══ DATA EXTRACTS
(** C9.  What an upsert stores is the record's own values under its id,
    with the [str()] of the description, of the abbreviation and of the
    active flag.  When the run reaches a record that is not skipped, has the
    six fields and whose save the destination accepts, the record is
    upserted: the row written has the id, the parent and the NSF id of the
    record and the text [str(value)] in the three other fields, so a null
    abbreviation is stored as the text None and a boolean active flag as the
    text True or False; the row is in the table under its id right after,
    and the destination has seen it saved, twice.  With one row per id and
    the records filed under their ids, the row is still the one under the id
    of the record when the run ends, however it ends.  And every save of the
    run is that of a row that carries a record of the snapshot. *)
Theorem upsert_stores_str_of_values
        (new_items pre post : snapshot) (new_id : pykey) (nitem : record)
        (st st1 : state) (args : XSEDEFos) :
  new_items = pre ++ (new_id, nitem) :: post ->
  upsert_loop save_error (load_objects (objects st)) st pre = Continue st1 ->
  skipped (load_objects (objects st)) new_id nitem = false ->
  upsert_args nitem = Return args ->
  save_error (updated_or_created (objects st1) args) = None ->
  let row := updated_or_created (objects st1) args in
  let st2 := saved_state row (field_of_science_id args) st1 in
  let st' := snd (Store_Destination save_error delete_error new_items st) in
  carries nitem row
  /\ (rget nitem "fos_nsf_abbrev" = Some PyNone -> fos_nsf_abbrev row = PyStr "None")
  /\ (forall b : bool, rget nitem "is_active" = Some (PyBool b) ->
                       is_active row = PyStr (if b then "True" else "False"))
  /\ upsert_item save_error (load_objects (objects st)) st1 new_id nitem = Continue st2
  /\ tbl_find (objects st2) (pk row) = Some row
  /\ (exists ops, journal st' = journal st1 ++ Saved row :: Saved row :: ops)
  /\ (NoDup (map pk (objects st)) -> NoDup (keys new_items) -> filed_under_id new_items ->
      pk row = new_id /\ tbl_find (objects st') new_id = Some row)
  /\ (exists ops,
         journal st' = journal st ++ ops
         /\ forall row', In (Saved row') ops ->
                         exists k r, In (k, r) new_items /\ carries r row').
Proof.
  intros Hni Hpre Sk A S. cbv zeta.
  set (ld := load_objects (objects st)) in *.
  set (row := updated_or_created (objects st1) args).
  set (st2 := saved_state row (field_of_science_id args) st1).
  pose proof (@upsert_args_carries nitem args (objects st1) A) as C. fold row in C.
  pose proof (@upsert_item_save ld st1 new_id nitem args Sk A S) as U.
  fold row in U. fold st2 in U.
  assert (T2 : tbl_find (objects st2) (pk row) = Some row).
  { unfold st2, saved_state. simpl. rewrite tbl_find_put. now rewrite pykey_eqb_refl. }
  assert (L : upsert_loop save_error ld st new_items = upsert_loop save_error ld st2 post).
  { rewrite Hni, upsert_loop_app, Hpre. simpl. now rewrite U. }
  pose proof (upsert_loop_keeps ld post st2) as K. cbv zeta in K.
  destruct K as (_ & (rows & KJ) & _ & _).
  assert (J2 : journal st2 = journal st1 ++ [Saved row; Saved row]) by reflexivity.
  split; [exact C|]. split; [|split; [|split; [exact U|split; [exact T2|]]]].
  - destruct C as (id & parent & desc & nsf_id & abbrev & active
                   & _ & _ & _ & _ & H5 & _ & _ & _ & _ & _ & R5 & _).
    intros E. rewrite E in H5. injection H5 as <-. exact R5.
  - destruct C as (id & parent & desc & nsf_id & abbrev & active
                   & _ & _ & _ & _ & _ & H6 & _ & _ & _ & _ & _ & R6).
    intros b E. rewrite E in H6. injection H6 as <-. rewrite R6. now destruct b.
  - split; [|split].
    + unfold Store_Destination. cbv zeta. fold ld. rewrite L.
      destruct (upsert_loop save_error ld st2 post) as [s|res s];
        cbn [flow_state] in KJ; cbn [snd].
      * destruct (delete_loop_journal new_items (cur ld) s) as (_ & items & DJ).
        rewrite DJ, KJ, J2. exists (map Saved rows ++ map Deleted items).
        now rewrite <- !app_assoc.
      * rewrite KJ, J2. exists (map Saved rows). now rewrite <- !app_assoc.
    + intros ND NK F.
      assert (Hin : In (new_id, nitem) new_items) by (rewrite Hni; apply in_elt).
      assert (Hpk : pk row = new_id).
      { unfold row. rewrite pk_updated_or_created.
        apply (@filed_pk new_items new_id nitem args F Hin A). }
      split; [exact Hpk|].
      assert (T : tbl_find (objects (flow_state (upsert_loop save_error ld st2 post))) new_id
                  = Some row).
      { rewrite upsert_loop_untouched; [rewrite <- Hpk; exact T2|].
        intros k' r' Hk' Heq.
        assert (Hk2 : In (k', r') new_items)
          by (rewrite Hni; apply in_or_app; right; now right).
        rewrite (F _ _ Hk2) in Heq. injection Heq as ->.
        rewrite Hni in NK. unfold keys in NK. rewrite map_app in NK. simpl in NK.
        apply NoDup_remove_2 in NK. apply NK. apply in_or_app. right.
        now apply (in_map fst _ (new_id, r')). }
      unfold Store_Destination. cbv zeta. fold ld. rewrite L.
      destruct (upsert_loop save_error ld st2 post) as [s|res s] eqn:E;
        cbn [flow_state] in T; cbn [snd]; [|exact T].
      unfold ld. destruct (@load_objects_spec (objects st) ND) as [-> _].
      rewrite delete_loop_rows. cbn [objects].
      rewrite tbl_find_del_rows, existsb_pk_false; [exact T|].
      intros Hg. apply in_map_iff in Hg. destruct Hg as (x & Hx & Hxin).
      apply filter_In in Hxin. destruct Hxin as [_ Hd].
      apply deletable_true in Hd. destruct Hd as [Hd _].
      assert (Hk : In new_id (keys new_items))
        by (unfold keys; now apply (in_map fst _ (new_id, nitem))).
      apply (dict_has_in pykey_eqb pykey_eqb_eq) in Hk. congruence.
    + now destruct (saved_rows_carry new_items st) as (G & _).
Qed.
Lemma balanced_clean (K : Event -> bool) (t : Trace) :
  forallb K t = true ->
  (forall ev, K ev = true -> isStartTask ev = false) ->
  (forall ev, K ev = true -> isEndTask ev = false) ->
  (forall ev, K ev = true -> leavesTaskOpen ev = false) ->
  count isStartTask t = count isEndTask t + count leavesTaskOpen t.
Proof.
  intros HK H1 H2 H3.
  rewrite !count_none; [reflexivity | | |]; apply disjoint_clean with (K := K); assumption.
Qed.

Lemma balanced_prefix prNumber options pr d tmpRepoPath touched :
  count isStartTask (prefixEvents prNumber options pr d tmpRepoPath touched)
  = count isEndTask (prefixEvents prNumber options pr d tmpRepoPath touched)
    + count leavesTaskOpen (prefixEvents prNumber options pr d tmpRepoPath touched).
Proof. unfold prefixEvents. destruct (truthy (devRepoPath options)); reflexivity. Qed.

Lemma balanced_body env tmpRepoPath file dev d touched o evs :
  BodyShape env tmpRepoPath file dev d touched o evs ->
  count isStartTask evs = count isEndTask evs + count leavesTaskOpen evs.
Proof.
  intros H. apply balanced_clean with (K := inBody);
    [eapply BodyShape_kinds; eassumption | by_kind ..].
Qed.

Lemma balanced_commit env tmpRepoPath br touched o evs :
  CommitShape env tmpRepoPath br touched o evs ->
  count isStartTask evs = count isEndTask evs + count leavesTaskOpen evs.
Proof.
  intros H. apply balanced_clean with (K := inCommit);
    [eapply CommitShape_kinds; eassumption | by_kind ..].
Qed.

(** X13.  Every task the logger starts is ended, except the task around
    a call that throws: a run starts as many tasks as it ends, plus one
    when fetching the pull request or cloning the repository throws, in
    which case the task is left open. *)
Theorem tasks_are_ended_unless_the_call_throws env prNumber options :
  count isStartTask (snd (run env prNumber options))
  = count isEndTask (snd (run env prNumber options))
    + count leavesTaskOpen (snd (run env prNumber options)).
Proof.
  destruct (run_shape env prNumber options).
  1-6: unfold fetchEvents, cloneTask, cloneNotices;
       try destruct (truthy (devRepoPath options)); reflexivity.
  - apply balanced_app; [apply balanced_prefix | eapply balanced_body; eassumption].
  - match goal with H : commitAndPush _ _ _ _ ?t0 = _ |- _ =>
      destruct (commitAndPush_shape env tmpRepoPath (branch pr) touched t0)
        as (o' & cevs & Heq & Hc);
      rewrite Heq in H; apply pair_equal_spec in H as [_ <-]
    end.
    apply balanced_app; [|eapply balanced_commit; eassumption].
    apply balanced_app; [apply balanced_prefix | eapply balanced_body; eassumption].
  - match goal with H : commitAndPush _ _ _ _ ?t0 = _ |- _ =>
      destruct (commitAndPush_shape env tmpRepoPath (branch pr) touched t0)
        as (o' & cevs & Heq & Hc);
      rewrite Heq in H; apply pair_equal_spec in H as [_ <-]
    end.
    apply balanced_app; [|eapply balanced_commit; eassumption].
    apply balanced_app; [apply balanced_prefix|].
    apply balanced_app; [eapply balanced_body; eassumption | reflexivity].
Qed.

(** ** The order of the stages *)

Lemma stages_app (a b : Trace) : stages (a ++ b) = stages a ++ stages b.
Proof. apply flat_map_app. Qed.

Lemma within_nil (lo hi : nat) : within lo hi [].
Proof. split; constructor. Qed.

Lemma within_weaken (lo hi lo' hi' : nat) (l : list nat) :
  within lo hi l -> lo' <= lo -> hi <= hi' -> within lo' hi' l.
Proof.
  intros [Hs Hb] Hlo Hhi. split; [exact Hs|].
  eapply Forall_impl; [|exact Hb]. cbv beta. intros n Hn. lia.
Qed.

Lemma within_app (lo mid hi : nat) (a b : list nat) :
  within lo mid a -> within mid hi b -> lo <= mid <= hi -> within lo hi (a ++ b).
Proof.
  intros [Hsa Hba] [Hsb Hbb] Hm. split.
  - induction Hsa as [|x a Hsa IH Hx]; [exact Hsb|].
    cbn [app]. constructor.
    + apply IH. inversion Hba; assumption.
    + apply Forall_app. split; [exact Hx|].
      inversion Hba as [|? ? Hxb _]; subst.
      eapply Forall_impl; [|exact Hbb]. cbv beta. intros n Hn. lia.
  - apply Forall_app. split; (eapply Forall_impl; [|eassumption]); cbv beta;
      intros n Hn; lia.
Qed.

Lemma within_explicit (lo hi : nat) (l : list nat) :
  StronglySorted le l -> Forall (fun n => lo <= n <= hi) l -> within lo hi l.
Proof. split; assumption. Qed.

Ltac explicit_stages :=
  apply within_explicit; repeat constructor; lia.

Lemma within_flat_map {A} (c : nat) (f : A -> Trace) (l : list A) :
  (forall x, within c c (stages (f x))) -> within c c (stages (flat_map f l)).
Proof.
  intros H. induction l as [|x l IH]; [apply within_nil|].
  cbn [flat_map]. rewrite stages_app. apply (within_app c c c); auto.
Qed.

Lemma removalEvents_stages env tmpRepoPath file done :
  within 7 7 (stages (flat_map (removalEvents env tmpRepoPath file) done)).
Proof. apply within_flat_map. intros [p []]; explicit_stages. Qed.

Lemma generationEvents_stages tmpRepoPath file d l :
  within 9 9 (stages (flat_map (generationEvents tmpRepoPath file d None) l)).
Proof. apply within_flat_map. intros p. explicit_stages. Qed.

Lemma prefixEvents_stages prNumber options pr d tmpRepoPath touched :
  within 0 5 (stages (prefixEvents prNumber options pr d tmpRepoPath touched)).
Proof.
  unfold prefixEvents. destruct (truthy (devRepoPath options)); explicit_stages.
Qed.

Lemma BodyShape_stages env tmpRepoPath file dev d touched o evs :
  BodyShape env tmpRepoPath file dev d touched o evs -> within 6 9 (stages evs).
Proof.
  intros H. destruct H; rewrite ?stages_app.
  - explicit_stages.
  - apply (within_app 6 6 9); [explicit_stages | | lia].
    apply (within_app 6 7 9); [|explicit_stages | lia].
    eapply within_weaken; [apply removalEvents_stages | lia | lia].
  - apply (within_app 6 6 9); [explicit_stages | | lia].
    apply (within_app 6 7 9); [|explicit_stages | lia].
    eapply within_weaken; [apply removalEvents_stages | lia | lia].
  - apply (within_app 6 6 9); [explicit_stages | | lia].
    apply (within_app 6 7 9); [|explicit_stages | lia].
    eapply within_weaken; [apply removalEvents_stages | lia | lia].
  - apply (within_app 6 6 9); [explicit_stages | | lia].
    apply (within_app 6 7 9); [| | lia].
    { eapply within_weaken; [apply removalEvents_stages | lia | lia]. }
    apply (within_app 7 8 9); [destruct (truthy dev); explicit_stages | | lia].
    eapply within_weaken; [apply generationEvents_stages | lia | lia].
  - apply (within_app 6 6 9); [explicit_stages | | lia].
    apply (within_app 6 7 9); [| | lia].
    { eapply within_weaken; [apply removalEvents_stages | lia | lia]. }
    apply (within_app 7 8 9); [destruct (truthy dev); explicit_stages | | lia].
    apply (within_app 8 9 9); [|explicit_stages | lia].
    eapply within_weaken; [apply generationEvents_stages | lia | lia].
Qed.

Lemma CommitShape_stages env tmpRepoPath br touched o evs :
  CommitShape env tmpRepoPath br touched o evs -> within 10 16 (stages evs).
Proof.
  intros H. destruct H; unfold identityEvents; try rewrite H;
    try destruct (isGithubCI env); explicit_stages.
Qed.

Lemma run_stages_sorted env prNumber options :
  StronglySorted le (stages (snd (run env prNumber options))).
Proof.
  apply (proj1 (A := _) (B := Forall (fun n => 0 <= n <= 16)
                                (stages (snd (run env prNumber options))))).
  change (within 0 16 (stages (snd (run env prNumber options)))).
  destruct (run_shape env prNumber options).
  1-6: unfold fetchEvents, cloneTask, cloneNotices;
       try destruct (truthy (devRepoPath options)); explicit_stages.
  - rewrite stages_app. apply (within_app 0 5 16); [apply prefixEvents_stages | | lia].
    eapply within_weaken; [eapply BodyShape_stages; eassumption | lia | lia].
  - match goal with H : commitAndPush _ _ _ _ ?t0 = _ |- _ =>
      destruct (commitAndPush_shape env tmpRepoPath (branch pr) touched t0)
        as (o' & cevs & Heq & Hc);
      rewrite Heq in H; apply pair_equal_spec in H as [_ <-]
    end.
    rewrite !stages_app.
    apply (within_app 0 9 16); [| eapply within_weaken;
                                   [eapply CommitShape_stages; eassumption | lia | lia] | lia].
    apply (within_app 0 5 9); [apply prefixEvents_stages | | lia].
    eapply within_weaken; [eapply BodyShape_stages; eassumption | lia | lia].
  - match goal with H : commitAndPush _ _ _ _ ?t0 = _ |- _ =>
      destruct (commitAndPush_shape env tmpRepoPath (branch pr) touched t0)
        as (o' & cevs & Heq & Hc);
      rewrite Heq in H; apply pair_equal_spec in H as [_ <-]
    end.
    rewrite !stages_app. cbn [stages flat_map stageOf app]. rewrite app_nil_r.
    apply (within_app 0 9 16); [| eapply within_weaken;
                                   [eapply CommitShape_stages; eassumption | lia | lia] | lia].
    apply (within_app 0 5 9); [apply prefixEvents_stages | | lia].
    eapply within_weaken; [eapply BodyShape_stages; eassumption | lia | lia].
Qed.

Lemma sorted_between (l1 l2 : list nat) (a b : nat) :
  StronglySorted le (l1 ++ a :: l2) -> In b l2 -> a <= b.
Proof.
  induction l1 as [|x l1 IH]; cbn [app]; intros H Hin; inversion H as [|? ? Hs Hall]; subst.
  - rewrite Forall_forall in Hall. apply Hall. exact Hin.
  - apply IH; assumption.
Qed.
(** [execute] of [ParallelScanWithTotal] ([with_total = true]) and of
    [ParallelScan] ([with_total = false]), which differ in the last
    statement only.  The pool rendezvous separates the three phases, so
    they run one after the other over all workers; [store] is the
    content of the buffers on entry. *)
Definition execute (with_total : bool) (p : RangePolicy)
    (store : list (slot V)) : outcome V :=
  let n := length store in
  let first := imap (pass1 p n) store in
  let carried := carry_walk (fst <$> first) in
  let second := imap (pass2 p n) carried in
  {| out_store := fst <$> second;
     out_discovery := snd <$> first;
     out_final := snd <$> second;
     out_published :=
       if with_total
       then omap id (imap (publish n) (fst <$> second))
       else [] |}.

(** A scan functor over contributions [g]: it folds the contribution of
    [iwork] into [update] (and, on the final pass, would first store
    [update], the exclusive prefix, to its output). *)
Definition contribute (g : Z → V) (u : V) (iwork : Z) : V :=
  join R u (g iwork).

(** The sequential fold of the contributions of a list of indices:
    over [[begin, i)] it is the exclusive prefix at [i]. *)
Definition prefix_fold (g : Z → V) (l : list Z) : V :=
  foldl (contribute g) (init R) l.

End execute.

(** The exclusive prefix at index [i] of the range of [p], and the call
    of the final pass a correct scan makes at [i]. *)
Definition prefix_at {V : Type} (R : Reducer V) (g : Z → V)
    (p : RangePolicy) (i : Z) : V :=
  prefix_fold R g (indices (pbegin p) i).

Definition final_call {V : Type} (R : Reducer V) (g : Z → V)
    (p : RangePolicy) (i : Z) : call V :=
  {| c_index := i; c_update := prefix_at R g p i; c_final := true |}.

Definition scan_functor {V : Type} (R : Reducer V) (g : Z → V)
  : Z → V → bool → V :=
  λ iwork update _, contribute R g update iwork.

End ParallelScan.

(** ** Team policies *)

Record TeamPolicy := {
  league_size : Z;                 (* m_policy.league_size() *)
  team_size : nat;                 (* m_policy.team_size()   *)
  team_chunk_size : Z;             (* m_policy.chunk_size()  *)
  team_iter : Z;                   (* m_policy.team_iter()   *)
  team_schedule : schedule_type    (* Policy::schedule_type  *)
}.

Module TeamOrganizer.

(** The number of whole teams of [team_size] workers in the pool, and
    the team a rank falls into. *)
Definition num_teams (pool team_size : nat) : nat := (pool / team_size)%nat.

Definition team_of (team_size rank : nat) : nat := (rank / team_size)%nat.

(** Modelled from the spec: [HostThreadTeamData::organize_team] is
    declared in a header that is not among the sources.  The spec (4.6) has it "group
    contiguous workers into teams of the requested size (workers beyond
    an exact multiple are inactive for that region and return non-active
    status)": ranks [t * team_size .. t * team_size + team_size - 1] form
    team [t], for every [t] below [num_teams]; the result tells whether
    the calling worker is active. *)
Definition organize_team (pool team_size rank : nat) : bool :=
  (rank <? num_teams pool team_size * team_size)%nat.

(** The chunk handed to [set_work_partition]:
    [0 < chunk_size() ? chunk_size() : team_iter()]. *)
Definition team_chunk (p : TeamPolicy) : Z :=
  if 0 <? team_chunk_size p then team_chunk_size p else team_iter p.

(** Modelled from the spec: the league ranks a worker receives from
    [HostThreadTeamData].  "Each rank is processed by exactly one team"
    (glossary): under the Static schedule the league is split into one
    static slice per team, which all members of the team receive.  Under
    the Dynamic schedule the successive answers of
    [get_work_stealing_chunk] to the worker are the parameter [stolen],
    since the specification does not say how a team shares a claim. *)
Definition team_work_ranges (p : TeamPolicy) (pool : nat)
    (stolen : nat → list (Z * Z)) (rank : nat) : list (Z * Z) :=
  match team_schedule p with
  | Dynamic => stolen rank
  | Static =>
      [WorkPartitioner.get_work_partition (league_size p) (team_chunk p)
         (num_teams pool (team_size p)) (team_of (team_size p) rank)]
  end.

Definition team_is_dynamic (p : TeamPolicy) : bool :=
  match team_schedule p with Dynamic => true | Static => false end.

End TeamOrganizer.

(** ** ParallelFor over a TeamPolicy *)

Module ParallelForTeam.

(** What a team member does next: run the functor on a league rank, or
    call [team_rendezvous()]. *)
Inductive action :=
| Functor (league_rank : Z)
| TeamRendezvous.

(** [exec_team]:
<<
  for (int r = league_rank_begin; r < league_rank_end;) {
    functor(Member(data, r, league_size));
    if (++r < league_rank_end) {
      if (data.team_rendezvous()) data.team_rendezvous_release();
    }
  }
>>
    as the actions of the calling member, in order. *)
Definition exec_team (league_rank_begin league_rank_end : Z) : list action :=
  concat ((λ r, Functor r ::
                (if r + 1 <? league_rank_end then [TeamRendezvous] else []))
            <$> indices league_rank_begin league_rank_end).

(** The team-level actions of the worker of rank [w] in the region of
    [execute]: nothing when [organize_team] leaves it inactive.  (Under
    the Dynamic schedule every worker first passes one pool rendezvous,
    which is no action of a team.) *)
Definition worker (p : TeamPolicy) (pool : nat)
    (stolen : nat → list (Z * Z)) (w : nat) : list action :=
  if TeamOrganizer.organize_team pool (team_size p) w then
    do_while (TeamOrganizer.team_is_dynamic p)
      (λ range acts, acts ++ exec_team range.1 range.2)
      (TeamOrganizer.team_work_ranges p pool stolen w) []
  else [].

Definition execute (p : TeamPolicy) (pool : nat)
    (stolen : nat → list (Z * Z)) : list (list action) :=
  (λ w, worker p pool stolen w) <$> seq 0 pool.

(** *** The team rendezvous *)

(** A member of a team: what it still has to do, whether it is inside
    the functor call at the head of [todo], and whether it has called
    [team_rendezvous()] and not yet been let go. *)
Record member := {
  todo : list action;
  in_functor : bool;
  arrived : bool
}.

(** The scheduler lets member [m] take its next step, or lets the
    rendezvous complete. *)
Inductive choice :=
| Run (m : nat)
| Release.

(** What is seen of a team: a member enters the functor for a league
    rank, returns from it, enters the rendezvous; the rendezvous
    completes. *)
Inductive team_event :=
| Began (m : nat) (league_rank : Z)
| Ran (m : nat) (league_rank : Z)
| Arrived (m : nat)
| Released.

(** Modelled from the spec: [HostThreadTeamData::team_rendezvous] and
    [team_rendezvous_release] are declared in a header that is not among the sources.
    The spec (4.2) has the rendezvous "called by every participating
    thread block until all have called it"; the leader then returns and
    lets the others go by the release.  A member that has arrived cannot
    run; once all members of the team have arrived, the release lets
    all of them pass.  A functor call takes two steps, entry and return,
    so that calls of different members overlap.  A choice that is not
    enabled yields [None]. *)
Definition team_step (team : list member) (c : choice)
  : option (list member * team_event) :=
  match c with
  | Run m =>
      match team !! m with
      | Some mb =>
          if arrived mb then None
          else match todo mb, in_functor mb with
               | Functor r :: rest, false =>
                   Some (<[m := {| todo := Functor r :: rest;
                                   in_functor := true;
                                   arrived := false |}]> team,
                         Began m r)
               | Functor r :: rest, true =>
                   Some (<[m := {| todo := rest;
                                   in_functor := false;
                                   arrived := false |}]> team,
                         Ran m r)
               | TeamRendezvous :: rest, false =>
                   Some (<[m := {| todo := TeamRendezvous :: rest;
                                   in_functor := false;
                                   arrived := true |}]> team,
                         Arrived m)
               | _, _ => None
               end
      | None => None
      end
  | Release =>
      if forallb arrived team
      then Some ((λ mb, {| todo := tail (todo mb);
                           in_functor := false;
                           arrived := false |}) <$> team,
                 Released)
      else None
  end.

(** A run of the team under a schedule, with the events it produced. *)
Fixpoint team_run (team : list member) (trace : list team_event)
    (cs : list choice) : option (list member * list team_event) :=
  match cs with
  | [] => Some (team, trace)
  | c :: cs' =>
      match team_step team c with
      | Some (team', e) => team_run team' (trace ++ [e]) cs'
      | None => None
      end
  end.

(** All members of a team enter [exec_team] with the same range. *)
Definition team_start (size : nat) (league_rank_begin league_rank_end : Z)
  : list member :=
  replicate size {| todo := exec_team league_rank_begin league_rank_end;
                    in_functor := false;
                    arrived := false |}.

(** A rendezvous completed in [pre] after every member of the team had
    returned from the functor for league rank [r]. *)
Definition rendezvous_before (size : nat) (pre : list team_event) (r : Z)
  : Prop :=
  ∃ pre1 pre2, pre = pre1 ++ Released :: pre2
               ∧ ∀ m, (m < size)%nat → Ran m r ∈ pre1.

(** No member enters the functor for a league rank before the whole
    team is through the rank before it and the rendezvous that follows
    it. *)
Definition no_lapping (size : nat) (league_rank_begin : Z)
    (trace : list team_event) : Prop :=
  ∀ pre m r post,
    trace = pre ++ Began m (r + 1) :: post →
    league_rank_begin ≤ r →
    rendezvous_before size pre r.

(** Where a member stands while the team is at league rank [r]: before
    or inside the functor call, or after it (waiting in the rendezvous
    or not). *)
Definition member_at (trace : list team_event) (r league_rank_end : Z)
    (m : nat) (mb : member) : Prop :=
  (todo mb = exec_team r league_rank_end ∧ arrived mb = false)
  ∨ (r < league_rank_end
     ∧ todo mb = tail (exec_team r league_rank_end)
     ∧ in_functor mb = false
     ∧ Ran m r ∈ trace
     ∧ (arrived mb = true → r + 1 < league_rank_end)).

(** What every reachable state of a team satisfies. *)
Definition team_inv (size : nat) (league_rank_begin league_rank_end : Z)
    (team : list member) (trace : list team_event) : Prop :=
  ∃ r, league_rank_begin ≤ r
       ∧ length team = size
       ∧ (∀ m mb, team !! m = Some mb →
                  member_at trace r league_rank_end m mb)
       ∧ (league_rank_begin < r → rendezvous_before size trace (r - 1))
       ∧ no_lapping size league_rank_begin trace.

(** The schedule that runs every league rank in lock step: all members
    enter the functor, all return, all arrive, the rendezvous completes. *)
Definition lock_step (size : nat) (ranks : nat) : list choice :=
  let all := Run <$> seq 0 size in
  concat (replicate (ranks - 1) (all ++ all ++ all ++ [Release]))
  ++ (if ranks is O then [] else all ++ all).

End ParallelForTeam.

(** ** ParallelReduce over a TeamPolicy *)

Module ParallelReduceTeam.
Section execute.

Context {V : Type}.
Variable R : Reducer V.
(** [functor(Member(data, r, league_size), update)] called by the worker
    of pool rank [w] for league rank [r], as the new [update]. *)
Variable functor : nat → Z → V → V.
════
■ PROBLEM
Reproduce the lines above, beginning at the line with "cbn [flow_state] in T;" and stopping after the line with "when fetching the", exactly as they are.

■ EXERCISE SOLUTION
        cbn [flow_state] in T; cbn [snd]; [|exact T].
      unfold ld. destruct (@load_objects_spec (objects st) ND) as [-> _].
      rewrite delete_loop_rows. cbn [objects].
      rewrite tbl_find_del_rows, existsb_pk_false; [exact T|].
      intros Hg. apply in_map_iff in Hg. destruct Hg as (x & Hx & Hxin).
      apply filter_In in Hxin. destruct Hxin as [_ Hd].
      apply deletable_true in Hd. destruct Hd as [Hd _].
      assert (Hk : In new_id (keys new_items))
        by (unfold keys; now apply (in_map fst _ (new_id, nitem))).
      apply (dict_has_in pykey_eqb pykey_eqb_eq) in Hk. congruence.
    + now destruct (saved_rows_carry new_items st) as (G & _).
Qed.
Lemma balanced_clean (K : Event -> bool) (t : Trace) :
  forallb K t = true ->
  (forall ev, K ev = true -> isStartTask ev = false) ->
  (forall ev, K ev = true -> isEndTask ev = false) ->
  (forall ev, K ev = true -> leavesTaskOpen ev = false) ->
  count isStartTask t = count isEndTask t + count leavesTaskOpen t.
Proof.
  intros HK H1 H2 H3.
  rewrite !count_none; [reflexivity | | |]; apply disjoint_clean with (K := K); assumption.
Qed.

Lemma balanced_prefix prNumber options pr d tmpRepoPath touched :
  count isStartTask (prefixEvents prNumber options pr d tmpRepoPath touched)
  = count isEndTask (prefixEvents prNumber options pr d tmpRepoPath touched)
    + count leavesTaskOpen (prefixEvents prNumber options pr d tmpRepoPath touched).
Proof. unfold prefixEvents. destruct (truthy (devRepoPath options)); reflexivity. Qed.

Lemma balanced_body env tmpRepoPath file dev d touched o evs :
  BodyShape env tmpRepoPath file dev d touched o evs ->
  count isStartTask evs = count isEndTask evs + count leavesTaskOpen evs.
Proof.
  intros H. apply balanced_clean with (K := inBody);
    [eapply BodyShape_kinds; eassumption | by_kind ..].
Qed.

Lemma balanced_commit env tmpRepoPath br touched o evs :
  CommitShape env tmpRepoPath br touched o evs ->
  count isStartTask evs = count isEndTask evs + count leavesTaskOpen evs.
Proof.
  intros H. apply balanced_clean with (K := inCommit);
    [eapply CommitShape_kinds; eassumption | by_kind ..].
Qed.

(** X13.  Every task the logger starts is ended, except the task around
    a call that throws: a run starts as many tasks as it ends, plus one
    when fetching the pull request or cloning the repository throws, in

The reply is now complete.